TLDR
- BTC retreated beneath the $67,000 mark on Thursday amid broader market risk aversion
- Spot Bitcoin ETFs in the United States saw $506 million in net inflows, marking a two-week peak
- BlackRock acquired approximately 4,309 BTC valued at $289.6 million in a one-hour timeframe
- Wallets containing 100+ BTC have grown to nearly 20,000, which Santiment interprets as optimistic
- Strong institutional purchases haven’t prevented profit-taking that keeps BTC capped under $70,000
Bitcoin fell back under the $67,000 threshold on Thursday following a robust Wednesday trading session where the digital asset surged over 6%.

The decline aligned with broader weakness across Wall Street, as even positive earnings from Nvidia couldn’t prop up technology equities. A risk-averse atmosphere extended into speculative markets, cryptocurrencies included.
At press time, Bitcoin was changing hands around $66,900, representing a roughly 1.6% decline over 24 hours based on TradingView data.
The previous day’s rally was primarily fueled by dip-buying activity after Bitcoin had plunged nearly 50% from its October record high. The upward movement also caught short sellers unprepared, resulting in a notable short squeeze.
Coinglass data revealed that $468.7 million worth of short positions were liquidated during a 24-hour period.
Despite Thursday’s price softness, institutional accumulation intensified dramatically. According to SoSoValue, U.S. spot Bitcoin ETFs registered $506.51 million in net inflows on February 25, representing the strongest single-day performance in a fortnight.
ETF Inflows Surge
BlackRock’s IBIT dominated with $297.37 million in net inflows. Fidelity’s FBTC contributed $30.09 million, while Grayscale’s GBTC secured $102.49 million. Bitwise’s BITB recorded $39.37 million in additions.

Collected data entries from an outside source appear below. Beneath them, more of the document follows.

Lemma Deliver_keeps_chain_witness :
  (c_halted c1 = true \/
   (chain_ok c1 /\ exists block, ProposalToBlock prop1 = Ok block /\ same_block block (lastBlock (c_support c1)) /\
      sup_Ledger (c_support c1) = sup_Ledger (c_support c0) ++ [lastBlock (c_support c1)])) /\
  (exists r c', Deliver (signer 1) [] c0 prop1 signatures = Ok (r, c') /\ c_halted c' = c_halted c0) /\
  exists msg, Deliver (signer 1) [] c0 nobody signatures = Panic msg.
Proof.
  split; [|split].
  - destruct delivered as [r Hd].
    exact (proj1 (proj2 (proj2 (proj2 (Deliver_keeps_chain (signer 1) [] c0 prop1 signatures c0_ok c0_room))) r c1 Hd)).
  - apply (proj1 (proj2 (proj2 (Deliver_keeps_chain (signer 1) [] c0 prop1 signatures c0_ok c0_room))) block1).
    + run.
    + run.
    + exact block1_continues.
    + discriminate.
    + run.
  - apply (proj1 (proj2 (Deliver_keeps_chain (signer 1) [] c0 nobody signatures c0_ok c0_room))). left. run.
Defined.

Lemma decision_roundtrip_witness : lastPersistedProposalAndSignatures c1 = Ok (prop1, signatures).
Proof.
  destruct delivered as [r Hd].
  apply (decision_roundtrip (signer 1) [] c0 view_metadata requests prop1 signatures r c1 c0_ok c0_room).
  - reflexivity.
  - exact assembled.
  - run.
  - run.
  - discriminate.
  - exact signatures_made.
  - exact Hd.
Defined.

(** The node reads the genesis block; the certificates have a low S. *)
Definition identities0 : gmap Z bytes := consenter_identities (orderer <$> [1; 2; 3; 4]).
Definition nodes0 : nodeConfig :=
  match RemoteNodesFromConfigBlock genesis 1 with Ok nc => nc | _ => emptyNodeConfig end.
Definition genesis_envelope : Envelope :=
  match first_envelope genesis with Ok e => e | _ => {| env_Payload := []; env_Signature := [] |} end.

Lemma ledger_signatures_verify_witness :
  exists l, SignatureSetFromBlock (lastBlock (c_support c1)) identities0 = Ok l /\ length l = 3%nat.
Proof.
  destruct delivered as [r Hd].
  destruct (ledger_signatures_verify (signer 1) [] c0 prop1 signatures r c1 (orderer_metadata 0 view_metadata) block1
    verifier policy genesis 1 nodes0 genesis_envelope orderer_config identities0) as (l & E & F).
  - exact read_block1.
  - run.
  - run.
  - run.
  - run.
  - reflexivity.
  - reflexivity.
  - discriminate.
  - constructor; [eexists; split; run|]. constructor; [eexists; split; run|]. constructor; [eexists; split; run|]. constructor.
  - reflexivity.
  - constructor; [exists aux; run|]. constructor; [exists aux; run|]. constructor; [exists aux; run|]. constructor.
  - exact Hd.
  - exists l. split; [exact E|]. symmetry. exact (Forall2_length _ _ _ F).
Defined.

Lemma unchecked_block_number_witness :
  let hb := marshal_int_octets 9223372036854775808 [PreviousHash (b_Header block1); DataHash (b_Header block1)] in
  let prop' := with_header hb prop1 in
  (exists infos, VerifyProposal verifier [1; 0]%nat prop' = Ok infos) /\
  (exists msg, SignProposal 2 (signer 2) rtc0 [] prop' aux = Panic msg) /\
  (exists msg, Deliver (signer 1) [] c0 prop' signatures = Panic msg).
Proof.
  destruct prop1_verifies as [infos Hv].
  destruct (unchecked_block_number verifier [1; 0]%nat prop1 block1 infos 9223372036854775808 read_block1 Hv)
    as (H1 & H2 & H3); [run|unfold is_u64, two64; lia|run|].
  split; [exists infos; exact H1|]. split; [apply H2; reflexivity|]. apply H3; [apply c0_ok|exact c0_room|discriminate|run].
Defined.

Lemma computeTargetHeight_quorum_witness :
  computeTargetHeight [1; 2; 3; 4] [7; 5; 9] = Ok 7 /\ (1 < length (filter (fun h => 7 <= h)%Z [7; 5; 9]%Z))%nat.
Proof.
  split; [run|]. destruct (computeTargetHeight_quorum [1; 2; 3; 4] [7; 5; 9] 7) as (_ & H & _); [reflexivity|run|].
  apply H. vm_compute. lia.
Defined.

(** A node that has the block, and three that report their heights. *)
#[export] Instance Puller : BlockPuller := {|
  PullBlock n := if n =? 1 then Some (lastBlock (c_support c1)) else None;
  HeightsByEndpoints := Ok [("a", 2); ("b", 1); ("c", 2)];
|}.

Definition s0 : SyncState := {| sync_chain := c0; lastReconfig := zeroReconfig |}.

Lemma synchronize_sound_witness :
  exists d s', synchronize (signer 1) [] s0 = Ok (inl d, s') /\ sync_effect s0 (inl d) s'.
Proof.
  assert (exists d s', synchronize (signer 1) [] s0 = Ok (inl d, s')) as (d & s' & Hs).
  { eexists _, _. run. }
  exists d, s'. split; [exact Hs|]. apply (synchronize_sound (signer 1) [] s0 (inl d) s').
  - split; [apply c0_ok|]. right. exact c0_ok.
  - apply c0_room.
  - intros heights t Hh Ht. apply Ok_inj in Hh as ->.
    assert (computeTargetHeight (rtc_Nodes (c_RuntimeConfig (sync_chain s0))) (snd <$> [("a", 2); ("b", 1); ("c", 2)]) = Ok 2)
      as E by run.
    rewrite E in Ht. apply Ok_inj in Ht as ->. reflexivity.
  - exact Hs.
Defined.

#[export] Instance BV : BlockVerifier := {|
  bv_VerifyBlockSignature l _ := policy l;
  Id2Identity _ := Ok (ID2Identities rtc0);
|}.

Lemma VerifyBlocksBFT_spec_witness :
  linked (Some genesis) (lastBlock (c_support c1)) /\
  VerifyBlockSignature (lastBlock (c_support c1)) (block_config genesis) = Ok tt.
Proof.
  destruct (proj1 (VerifyBlocksBFT_spec (sup_Ledger (c_support c1)))) as [_ H]; [run|].
  apply (H 1%nat). run.
Defined.
End Network.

BlackRock executed a substantial direct acquisition on February 26, purchasing roughly 4,309 BTC valued at approximately $289.6 million in just one hour. These transactions involved transfers from Coinbase Prime hot wallets into IBIT wallets.
Eric Balchunas, Bloomberg’s ETF analyst, observed that this demand arrived at an opportune moment following weeks of persistent outflows, though he emphasized uncertainty about whether this signals a sustained trend reversal or merely a temporary bounce.
CryptoQuant’s Julio Moreno posted on X: “Bitcoin spot demand is growing for the first time since late November.”
Wallet Data Offers a Bullish Signal
Cryptocurrency analytics provider Santiment highlighted that 19,993 distinct wallets held 100 BTC or more as of Thursday, falling just seven addresses short of the 20,000 threshold.
Santiment characterized this pattern as evidence of “less extreme consolidation,” indicating Bitcoin is spreading across additional whale-tier holders instead of concentrating among fewer entities.
Nevertheless, Santiment observed that the aggregate supply percentage controlled by this cohort remains stable, suggesting certain long-term holders continue distributing their positions. “This is why prices have stayed suppressed,” the analytics firm explained.
On-chain analysis provider Glassnode indicated that profit-taking activity has disrupted every rally attempt beneath $70,000 throughout February.
The Coinmarketcap fear and greed index stayed at “extreme fear” levels on Thursday, showing no change from earlier in the week.
Bitcoin has declined approximately 24.59% during the past 30 days and sits roughly 47% below its October all-time high.